◆ TASK PROMPT: Each line of the listing below should come back exactly as it is.
= = = =
Lemma outcome_ok_prefix {V R} (tx : SafeRedisTransaction V R) σ es0 es out σ' :
  outcome_ok tx (run_steps es0 σ) es out σ' -> outcome_ok tx σ (es0 ++ es) out σ'.
Proof.
  assert (∀ r, committed_once tx (run_steps es0 σ) es r σ' ->
               committed_once tx σ (es0 ++ es) r σ') as Hc.
  { intros r (es1 & es2 & now & σ2 & -> & Hs & ->).
    exists (es0 ++ es1), es2, now, σ2. by rewrite app_assoc, run_steps_app. }
  assert (no_effect (run_steps es0 σ) es σ' -> no_effect σ (es0 ++ es) σ') as Hn.
  { intros ->. unfold no_effect. by rewrite run_steps_app. }
  destruct out as [r|e]; simpl; [apply Hc|]. destruct e; try done. naive_solver.
Qed.

Lemma get_owner_reads : reads_only (fun k => k = eoa_lock_key_name ks) get_owner.
Proof. apply reads_only_read. intros σ1 σ2 Ha. by rewrite (sa_str _ _ _ (Ha _ eq_refl)). Qed.

Lemma run_get_owner sch c σ o sch' c' σ' :
  run get_owner sch c σ = (Ok o, (sch', c', σ')) -> o = str σ' (eoa_lock_key_name ks).
Proof.
  unfold get_owner, read. cbn [run]. destruct (next_slot sch) as [sl sch1].
  destruct (sl_fault sl) as [[]|]; cbn; destruct (next_slot sch1); by intros [= <- <- <- <-].
Qed.

(** A run from [σ] that ends in [σ'] with result [out], as a simulation of at most
    one atomic step; [sch] shrinks to [sch']. *)
Definition simulates {V R} (tx : SafeRedisTransaction V R) (sch : schedule) (σ : redis)
    (out : result TransactionStoreError R) (sch' : schedule) (σ' : redis) : Prop :=
  ∃ pre, sch = pre ++ sch' /\ outcome_ok tx σ (sched_steps pre) out σ'.

Lemma simulates_prefix {V R} (tx : SafeRedisTransaction V R) pre sch σ out sch' σ' :
  simulates tx sch (run_steps (sched_steps pre) σ) out sch' σ' ->
  simulates tx (pre ++ sch) σ out sch' σ'.
Proof.
  intros (pre' & -> & Ho). exists (pre ++ pre'). rewrite app_assoc, sched_steps_app.
  split; [done|]. by apply outcome_ok_prefix.
Qed.

Lemma simulates_err {V R} (tx : SafeRedisTransaction V R) pre sch σ e :
  simulates tx (pre ++ sch) σ (Err e) sch (run_steps (sched_steps pre) σ).
Proof. exists pre. split; [done|apply outcome_ok_no_effect]. Qed.

(** The steps of [sch] are steps of the whole schedule [sch0]. *)
Definition within (sch0 sch : schedule) : Prop :=
  ∀ s, s ∈ sched_steps sch -> s ∈ sched_steps sch0.

Lemma within_app sch0 pre sch :
  within sch0 (pre ++ sch) -> within sch0 pre /\ within sch0 sch.
Proof. unfold within. rewrite sched_steps_app. set_solver. Qed.

Lemma within_ok sch0 sch : within sch0 sch -> sched_ok sch0 -> sched_ok sch.
Proof. intros Hw Hok s Hs. by apply Hok, Hw. Qed.

Definition refines {V R} (tx : SafeRedisTransaction V R) (sch0 : schedule)
    (p : prog (result TransactionStoreError R)) : Prop :=
  ∀ sch c σ out sch' c' σ', within sch0 sch ->
    run p sch c σ = (out, (sch', c', σ')) -> simulates tx sch σ out sch' σ'.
= = = =
◆ REPLY:
Lemma outcome_ok_prefix {V R} (tx : SafeRedisTransaction V R) σ es0 es out σ' :
  outcome_ok tx (run_steps es0 σ) es out σ' -> outcome_ok tx σ (es0 ++ es) out σ'.
Proof.
  assert (∀ r, committed_once tx (run_steps es0 σ) es r σ' ->
               committed_once tx σ (es0 ++ es) r σ') as Hc.
  { intros r (es1 & es2 & now & σ2 & -> & Hs & ->).
    exists (es0 ++ es1), es2, now, σ2. by rewrite app_assoc, run_steps_app. }
  assert (no_effect (run_steps es0 σ) es σ' -> no_effect σ (es0 ++ es) σ') as Hn.
  { intros ->. unfold no_effect. by rewrite run_steps_app. }
  destruct out as [r|e]; simpl; [apply Hc|]. destruct e; try done. naive_solver.
Qed.

Lemma get_owner_reads : reads_only (fun k => k = eoa_lock_key_name ks) get_owner.
Proof. apply reads_only_read. intros σ1 σ2 Ha. by rewrite (sa_str _ _ _ (Ha _ eq_refl)). Qed.

Lemma run_get_owner sch c σ o sch' c' σ' :
  run get_owner sch c σ = (Ok o, (sch', c', σ')) -> o = str σ' (eoa_lock_key_name ks).
Proof.
  unfold get_owner, read. cbn [run]. destruct (next_slot sch) as [sl sch1].
  destruct (sl_fault sl) as [[]|]; cbn; destruct (next_slot sch1); by intros [= <- <- <- <-].
Qed.

(** A run from [σ] that ends in [σ'] with result [out], as a simulation of at most
    one atomic step; [sch] shrinks to [sch']. *)
Definition simulates {V R} (tx : SafeRedisTransaction V R) (sch : schedule) (σ : redis)
    (out : result TransactionStoreError R) (sch' : schedule) (σ' : redis) : Prop :=
  ∃ pre, sch = pre ++ sch' /\ outcome_ok tx σ (sched_steps pre) out σ'.

Lemma simulates_prefix {V R} (tx : SafeRedisTransaction V R) pre sch σ out sch' σ' :
  simulates tx sch (run_steps (sched_steps pre) σ) out sch' σ' ->
  simulates tx (pre ++ sch) σ out sch' σ'.
Proof.
  intros (pre' & -> & Ho). exists (pre ++ pre'). rewrite app_assoc, sched_steps_app.
  split; [done|]. by apply outcome_ok_prefix.
Qed.

Lemma simulates_err {V R} (tx : SafeRedisTransaction V R) pre sch σ e :
  simulates tx (pre ++ sch) σ (Err e) sch (run_steps (sched_steps pre) σ).
Proof. exists pre. split; [done|apply outcome_ok_no_effect]. Qed.

(** The steps of [sch] are steps of the whole schedule [sch0]. *)
Definition within (sch0 sch : schedule) : Prop :=
  ∀ s, s ∈ sched_steps sch -> s ∈ sched_steps sch0.

Lemma within_app sch0 pre sch :
  within sch0 (pre ++ sch) -> within sch0 pre /\ within sch0 sch.
Proof. unfold within. rewrite sched_steps_app. set_solver. Qed.

Lemma within_ok sch0 sch : within sch0 sch -> sched_ok sch0 -> sched_ok sch.
Proof. intros Hw Hok s Hs. by apply Hok, Hw. Qed.

Definition refines {V R} (tx : SafeRedisTransaction V R) (sch0 : schedule)
    (p : prog (result TransactionStoreError R)) : Prop :=
  ∀ sch c σ out sch' c' σ', within sch0 sch ->
    run p sch c σ = (out, (sch', c', σ')) -> simulates tx sch σ out sch' σ'.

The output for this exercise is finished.